MATERIAL FOR THIS EXERCISE below:
(* ===== verification/Startup.v ===== *)
(** The process: the logger ([crates/server/src/logger.rs]), the gRPC service
    ([grpc.rs]) and the start-up sequence ([main.rs]).

    The state is what the process has set up: the global subscriber, the threads
    and services that run.  [Os] is what the operating system answers; the tasks
    the services spawn only run library code and log. *)
From S2P Require Import Prelude Errors Messages SocketAddr Wire Config Metrics.
From S2P Require Import ClientRuntime Quic QuicFacts QuicSpec.
Local Open Scope Z_scope.

Class Os `{ExternalErrors} := {
  TcpListener : Type;
  tcp_bind : SocketAddr.SocketAddr -> result IoError TcpListener;
  tcp_local_addr : TcpListener -> result IoError SocketAddr.SocketAddr;
  thread_spawn : string -> result IoError unit;
  ctrl_c : result IoError unit;
}.

(** The layers of a subscriber: formatted output with a default level, and the
    console with the levels of its targets. *)
Inductive Layer `{Tracing} : Type :=
| FmtLayer (with_thread_names : bool) (with_default : LevelFilter)
| ConsoleLayer (with_targets : list (string * LevelFilter)).

Section startup.
Context `{S2nQuic, Tracing, !TLSConfig.Fs, !Prometheus, !Os}.

(** The services with the token that stops each; [next_token] is the identity of
    the next token made. *)
Record process : Type := mkProcess {
  global_subscriber : option (list Layer);
  threads : list string;
  next_token : nat;
  serving : list string;
  grpc_servers : list (TcpListener * CancellationToken);
  metrics_service : Metrics;
  quic_servers : list (Server * CancellationToken);
}.

(** ** The logger *)

Definition init_ocypode_logger (config : LoggerConfig) (p : process)
  : result Empty_set process :=
  let layers := [FmtLayer (with_thread_name config) (default_level config)] in
  '(layers, p) ←
    (if enable_tokio_console config then
       let layers := layers ++
         [ConsoleLayer [("tokio", LevelFilter_TRACE); ("runtime", LevelFilter_TRACE)]] in
       let name := logger_name config +:+ " tokio-console" in
       _ ← expect (thread_spawn name);
       Ok (layers, mkProcess (global_subscriber p) (threads p ++ [name]) (next_token p)
         (serving p) (grpc_servers p) (metrics_service p) (quic_servers p))
     else Ok (layers, p));
  match global_subscriber p with
  | Some _ => Panic
  | None =>
      Ok (mkProcess (Some layers) (threads p) (next_token p) (serving p)
        (grpc_servers p) (metrics_service p) (quic_servers p))
  end.

(** What the console thread does, given what its runtime and its server answer:
    the [expect] on the runtime ends the thread. *)
Definition console_thread {E} (build : result IoError unit) (serve : result E unit)
  : result Empty_set (task_end E) :=
  _ ← expect build;
  if_let_err serve.

(** ** The gRPC service *)

(** The task [grpc_serve] spawns: the branch of [select!] that is ready first, the
    server's response or, [None], the cancelled token. *)
Definition grpc_task {E} (ready : option (result E unit))
  : result Empty_set (task_end E) :=
  match ready with
  | Some response => if_let_err response
  | None => Ok Stopped
  end.

Definition grpc_serve (config : GrpcConfig) (shutdown : CancellationToken) (p : process)
  : result Empty_set (SocketAddr.SocketAddr * process) :=
  let serving := serving p ++ ["ocypode-service"] in
  addr ← GrpcConfig_socket_addr config;
  listener ← expect (tcp_bind addr);
  listen_addr ← expect (tcp_local_addr listener);
  Ok (listen_addr,
      mkProcess (global_subscriber p) (threads p) (next_token p) serving
        (grpc_servers p ++ [(listener, shutdown)]) (metrics_service p) (quic_servers p)).

(** ** main *)

(** [CancellationToken::new] *)
Definition CancellationToken_new (p : process) : CancellationToken * process :=
  (mkCancellationToken (next_token p),
   mkProcess (global_subscriber p) (threads p) (S (next_token p)) (serving p)
     (grpc_servers p) (metrics_service p) (quic_servers p)).

(** The steps of [main] after the configuration is made, with the process as each
    of them leaves it; a step that panics or fails ends it. *)
Definition main_with (config : ServerConfig) (p : process)
  : result BoxError unit * process :=
  match init_ocypode_logger (logger config) p with
  | Ok p =>
      let '(cancel_token, p) := CancellationToken_new p in
      match grpc_serve (grpc config) cancel_token p with
      | Ok (_, p) =>
          let p :=
            if MetricLevel.gt (metrics_level (metrics config)) MetricLevel.Disabled
            then mkProcess (global_subscriber p) (threads p) (next_token p) (serving p)
              (grpc_servers p)
              (boot_metrics_service (metrics_listen_addr (metrics config)) cancel_token
                (metrics_service p))
              (quic_servers p)
            else p in
          match start config with
          | Ok (_, server) =>
              let p := mkProcess (global_subscriber p) (threads p) (next_token p)
                (serving p) (grpc_servers p) (metrics_service p)
                (quic_servers p ++ [(server, cancel_token)]) in
              (map_err from_io_error ctrl_c, p)
          | Err e => (Err e, p)
          | Panic => (Panic, p)
          end
      | Err e => match e : Empty_set with end
      | Panic => (Panic, p)
      end
  | Err e => match e : Empty_set with end
  | Panic => (Panic, p)
  end.


(** ** Properties *)






(** With the answers it hopes for, the program gets to ctrl-c. *)
Lemma main_ready config p listen listener local addr server :
  global_subscriber p = None → enable_tokio_console (logger config) = false →
  GrpcConfig_socket_addr (grpc config) = Ok listen → tcp_bind listen = Ok listener →
  tcp_local_addr listener = Ok local → start config = Ok (addr, server) →
  (main_with config p).1 = map_err from_io_error ctrl_c.
Proof.
  intros Hsub Hc Ha Hb Hl Hs. unfold main_with, init_ocypode_logger.
  rewrite Hc. cbn. rewrite Hsub. cbn. unfold grpc_serve. rewrite Ha. cbn.
  rewrite Hb. cbn. rewrite Hl. cbn. by rewrite Hs.
Qed.
End startup.

(** ** Witness *)

#[export] Instance sample_os : Os := {|
  TcpListener := SocketAddr.SocketAddr;
  tcp_bind a := Ok a;
  tcp_local_addr l := Ok l;
  thread_spawn _ := Ok tt;
  ctrl_c := Ok tt;
|}.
End of MATERIAL FOR THIS EXERCISE.
Whatever the number of entries above, each one is to be copied exactly.

### [SOLUTION TO THIS EXERCISE]
(* ===== verification/Startup.v ===== *)
(** The process: the logger ([crates/server/src/logger.rs]), the gRPC service
    ([grpc.rs]) and the start-up sequence ([main.rs]).

    The state is what the process has set up: the global subscriber, the threads
    and services that run.  [Os] is what the operating system answers; the tasks
    the services spawn only run library code and log. *)
From S2P Require Import Prelude Errors Messages SocketAddr Wire Config Metrics.
From S2P Require Import ClientRuntime Quic QuicFacts QuicSpec.
Local Open Scope Z_scope.

Class Os `{ExternalErrors} := {
  TcpListener : Type;
  tcp_bind : SocketAddr.SocketAddr -> result IoError TcpListener;
  tcp_local_addr : TcpListener -> result IoError SocketAddr.SocketAddr;
  thread_spawn : string -> result IoError unit;
  ctrl_c : result IoError unit;
}.

(** The layers of a subscriber: formatted output with a default level, and the
    console with the levels of its targets. *)
Inductive Layer `{Tracing} : Type :=
| FmtLayer (with_thread_names : bool) (with_default : LevelFilter)
| ConsoleLayer (with_targets : list (string * LevelFilter)).

Section startup.
Context `{S2nQuic, Tracing, !TLSConfig.Fs, !Prometheus, !Os}.

(** The services with the token that stops each; [next_token] is the identity of
    the next token made. *)
Record process : Type := mkProcess {
  global_subscriber : option (list Layer);
  threads : list string;
  next_token : nat;
  serving : list string;
  grpc_servers : list (TcpListener * CancellationToken);
  metrics_service : Metrics;
  quic_servers : list (Server * CancellationToken);
}.

(** ** The logger *)

Definition init_ocypode_logger (config : LoggerConfig) (p : process)
  : result Empty_set process :=
  let layers := [FmtLayer (with_thread_name config) (default_level config)] in
  '(layers, p) ←
    (if enable_tokio_console config then
       let layers := layers ++
         [ConsoleLayer [("tokio", LevelFilter_TRACE); ("runtime", LevelFilter_TRACE)]] in
       let name := logger_name config +:+ " tokio-console" in
       _ ← expect (thread_spawn name);
       Ok (layers, mkProcess (global_subscriber p) (threads p ++ [name]) (next_token p)
         (serving p) (grpc_servers p) (metrics_service p) (quic_servers p))
     else Ok (layers, p));
  match global_subscriber p with
  | Some _ => Panic
  | None =>
      Ok (mkProcess (Some layers) (threads p) (next_token p) (serving p)
        (grpc_servers p) (metrics_service p) (quic_servers p))
  end.

(** What the console thread does, given what its runtime and its server answer:
    the [expect] on the runtime ends the thread. *)
Definition console_thread {E} (build : result IoError unit) (serve : result E unit)
  : result Empty_set (task_end E) :=
  _ ← expect build;
  if_let_err serve.

(** ** The gRPC service *)

(** The task [grpc_serve] spawns: the branch of [select!] that is ready first, the
    server's response or, [None], the cancelled token. *)
Definition grpc_task {E} (ready : option (result E unit))
  : result Empty_set (task_end E) :=
  match ready with
  | Some response => if_let_err response
  | None => Ok Stopped
  end.

Definition grpc_serve (config : GrpcConfig) (shutdown : CancellationToken) (p : process)
  : result Empty_set (SocketAddr.SocketAddr * process) :=
  let serving := serving p ++ ["ocypode-service"] in
  addr ← GrpcConfig_socket_addr config;
  listener ← expect (tcp_bind addr);
  listen_addr ← expect (tcp_local_addr listener);
  Ok (listen_addr,
      mkProcess (global_subscriber p) (threads p) (next_token p) serving
        (grpc_servers p ++ [(listener, shutdown)]) (metrics_service p) (quic_servers p)).

(** ** main *)

(** [CancellationToken::new] *)
Definition CancellationToken_new (p : process) : CancellationToken * process :=
  (mkCancellationToken (next_token p),
   mkProcess (global_subscriber p) (threads p) (S (next_token p)) (serving p)
     (grpc_servers p) (metrics_service p) (quic_servers p)).

(** The steps of [main] after the configuration is made, with the process as each
    of them leaves it; a step that panics or fails ends it. *)
Definition main_with (config : ServerConfig) (p : process)
  : result BoxError unit * process :=
  match init_ocypode_logger (logger config) p with
  | Ok p =>
      let '(cancel_token, p) := CancellationToken_new p in
      match grpc_serve (grpc config) cancel_token p with
      | Ok (_, p) =>
          let p :=
            if MetricLevel.gt (metrics_level (metrics config)) MetricLevel.Disabled
            then mkProcess (global_subscriber p) (threads p) (next_token p) (serving p)
              (grpc_servers p)
              (boot_metrics_service (metrics_listen_addr (metrics config)) cancel_token
                (metrics_service p))
              (quic_servers p)
            else p in
          match start config with
          | Ok (_, server) =>
              let p := mkProcess (global_subscriber p) (threads p) (next_token p)
                (serving p) (grpc_servers p) (metrics_service p)
                (quic_servers p ++ [(server, cancel_token)]) in
              (map_err from_io_error ctrl_c, p)
          | Err e => (Err e, p)
          | Panic => (Panic, p)
          end
      | Err e => match e : Empty_set with end
      | Panic => (Panic, p)
      end
  | Err e => match e : Empty_set with end
  | Panic => (Panic, p)
  end.


(** ** Properties *)






(** With the answers it hopes for, the program gets to ctrl-c. *)
Lemma main_ready config p listen listener local addr server :
  global_subscriber p = None → enable_tokio_console (logger config) = false →
  GrpcConfig_socket_addr (grpc config) = Ok listen → tcp_bind listen = Ok listener →
  tcp_local_addr listener = Ok local → start config = Ok (addr, server) →
  (main_with config p).1 = map_err from_io_error ctrl_c.
Proof.
  intros Hsub Hc Ha Hb Hl Hs. unfold main_with, init_ocypode_logger.
  rewrite Hc. cbn. rewrite Hsub. cbn. unfold grpc_serve. rewrite Ha. cbn.
  rewrite Hb. cbn. rewrite Hl. cbn. by rewrite Hs.
Qed.
End startup.

(** ** Witness *)

#[export] Instance sample_os : Os := {|
  TcpListener := SocketAddr.SocketAddr;
  tcp_bind a := Ok a;
  tcp_local_addr l := Ok l;
  thread_spawn _ := Ok tt;
  ctrl_c := Ok tt;
|}.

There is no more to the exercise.